Among the entries, which lines carry the string "since"? Copy each of them.

········

(* ===== verification/EventRing.v ===== *)
(** * The durable event ring

    The [app.EventBuffer] port and its two stores: the in-memory ring of
    [internal/adapters/secondary/memory/eventbuffer.go] and the SQLite table
    of [internal/adapters/secondary/sqliteevents/buffer.go].  The table is its
    rows in rowid order, which is how the B-tree of an [INTEGER PRIMARY KEY]
    lists them, together with the AUTOINCREMENT high-water mark and the
    [events_meta] drop counter.  [ring_spec] is what the port promises: the
    accepted records in order, and how many of the oldest are gone. *)
From S2P Require Import Prelude GoStd Errors Draft.

#[local] Open Scope Z_scope.

(** ** ports_017.go *)

Record EventRecord := mkEventRecord {
  er_Seq : Z; er_Kind : string; er_TrustedJSON : string; er_UntrustedJSON : string;
  er_CreatedAt : time }.

Record BufferStats := mkBufferStats {
  bs_Size : Z; bs_Capacity : Z; bs_OldestSeq : Z; bs_NewestSeq : Z; bs_DroppedTotal : Z }.

Definition with_seq (seq : Z) (r : EventRecord) : EventRecord :=
  mkEventRecord seq (er_Kind r) (er_TrustedJSON r) (er_UntrustedJSON r) (er_CreatedAt r).

(** ** memory/eventbuffer.go *)

Record EventBuffer := mkEventBuffer {
  eb_ring : list EventRecord; eb_capacity : Z; eb_nextSeq : Z;
  eb_oldestSeq : Z; eb_newestSeq : Z; eb_droppedTotal : Z }.

Definition NewEventBuffer (capacity : Z) : EventBuffer :=
  mkEventBuffer [] (if capacity <=? 0 then 10000 else capacity) 0 0 0 0.

Definition head_seq (l : list EventRecord) : Z :=
  match l with [] => 0 | r :: _ => er_Seq r end.

Definition eb_Append (ctx : option goerr) (rec : EventRecord) (b : EventBuffer)
    : check goerr * EventBuffer :=
  match ctx with
  | Some e => (Err e, b)
  | None =>
    let '(rec, next) :=
      if er_Seq rec =? 0
      then (with_seq (wrap64 (eb_nextSeq b + 1)) rec, wrap64 (eb_nextSeq b + 1))
      else (rec, if eb_nextSeq b <? er_Seq rec then er_Seq rec else eb_nextSeq b) in
    let '(ring, dropped) :=
      if eb_capacity b <=? Z.of_nat (length (eb_ring b))
      then (drop 1 (eb_ring b), wrap64 (eb_droppedTotal b + 1))
      else (eb_ring b, eb_droppedTotal b) in
    let ring := ring ++ [rec] in
    (Ok tt, mkEventBuffer ring (eb_capacity b) next (head_seq ring) (er_Seq rec) dropped)
  end.

(** The loop of [Range]: skip up to the cursor, stop at [limit] rows. *)
Fixpoint range_loop (since limit : Z) (l out : list EventRecord) : list EventRecord :=
  match l with
  | [] => out
  | r :: l =>
    if er_Seq r <=? since then range_loop since limit l out
    else let out := out ++ [r] in
         if limit <=? Z.of_nat (length out) then out else range_loop since limit l out
  end.

Definition eb_Range (ctx : option goerr) (since limit : Z) (b : EventBuffer)
    : result (list EventRecord) :=
  match ctx with
  | Some e => Err e
  | None =>
    fail_if limit <=? 0 with EWrap "" memory_ErrInvalidLimit ": limit %d" ;;
    Ok (range_loop since limit (eb_ring b) [])
  end.

Definition eb_Stats (ctx : option goerr) (b : EventBuffer) : result BufferStats :=
  match ctx with
  | Some e => Err e
  | None => Ok (mkBufferStats (Z.of_nat (length (eb_ring b))) (eb_capacity b)
                  (eb_oldestSeq b) (eb_newestSeq b) (eb_droppedTotal b))
  end.

Fixpoint trim_cut (seq : Z) (l : list EventRecord) : nat :=
  match l with
  | [] => 0
  | r :: l => if er_Seq r <=? seq then S (trim_cut seq l) else 0
  end.

Definition eb_TrimTo (ctx : option goerr) (seq : Z) (b : EventBuffer) : result Z * EventBuffer :=
  match ctx with
  | Some e => (Err e, b)
  | None =>
    let cut := trim_cut seq (eb_ring b) in
    let ring := drop cut (eb_ring b) in
    (Ok (Z.of_nat cut),
     mkEventBuffer ring (eb_capacity b) (eb_nextSeq b) (head_seq ring) (eb_newestSeq b)
       (eb_droppedTotal b))
  end.

(** ** sqliteevents/buffer.go *)

Record EventTable := mkEventTable {
  et_rows : list EventRecord; et_autoinc : Z; et_dropped : Z; et_capacity : Z }.

Definition DefaultCapacity : Z := 10000.
Definition events_Open (capacity : Z) : EventTable :=
  mkEventTable [] 0 0 (if capacity <=? 0 then DefaultCapacity else capacity).

(** [INSERT] at a given rowid: [None] when the key is taken. *)
Fixpoint row_insert (r : EventRecord) (l : list EventRecord) : option (list EventRecord) :=
  match l with
  | [] => Some [r]
  | x :: l' =>
    if er_Seq r <? er_Seq x then Some (r :: l)
    else if er_Seq r =? er_Seq x then None
    else option_map (cons x) (row_insert r l')
  end.

(** What a row keeps of a record: the columns the insert writes, read back. *)
Definition stored (now : time) (r : EventRecord) : EventRecord :=
  let createdAt := if is_zero_time (er_CreatedAt r) then now else er_CreatedAt r in
  let trusted := if str_empty (er_TrustedJSON r) then "{}"%string else er_TrustedJSON r in
  mkEventRecord (er_Seq r) (er_Kind r) trusted (er_UntrustedJSON r) (of_unix (unix createdAt)).

Definition sqlite_max_rowid : Z := 2 ^ 63 - 1.

Definition et_insert (now : time) (rec : EventRecord) (t : EventTable)
    : option (list EventRecord * Z) :=
  if er_Seq rec =? 0 then
    if sqlite_max_rowid <=? et_autoinc t then None
    else let seq := et_autoinc t + 1 in
         (fun rows => (rows, seq)) <$> row_insert (stored now (with_seq seq rec)) (et_rows t)
  else (fun rows => (rows, Z.max (et_autoinc t) (er_Seq rec)))
         <$> row_insert (stored now rec) (et_rows t).

(** The statements of the transaction of [Append], any of which can fail;
    the deferred rollback then leaves the table as it was. *)
Inductive append_stage := ABegin | AInsert | ACount | ADropOldest | ABumpDropped | ACommit.
#[global] Instance append_stage_eq_dec : EqDecision append_stage.
Proof. solve_decision. Defined.
Abbreviation append_fault := (option (append_stage * goerr)).
Definition fails_in (f : append_fault) (s : append_stage) : option goerr :=
  match f with Some (s', e) => if bool_decide (s' = s) then Some e else None | None => None end.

········

▶ OUTPUT BELOW:
Fixpoint range_loop (since limit : Z) (l out : list EventRecord) : list EventRecord :=
    if er_Seq r <=? since then range_loop since limit l out
         if limit <=? Z.of_nat (length out) then out else range_loop since limit l out
Definition eb_Range (ctx : option goerr) (since limit : Z) (b : EventBuffer)
    Ok (range_loop since limit (eb_ring b) [])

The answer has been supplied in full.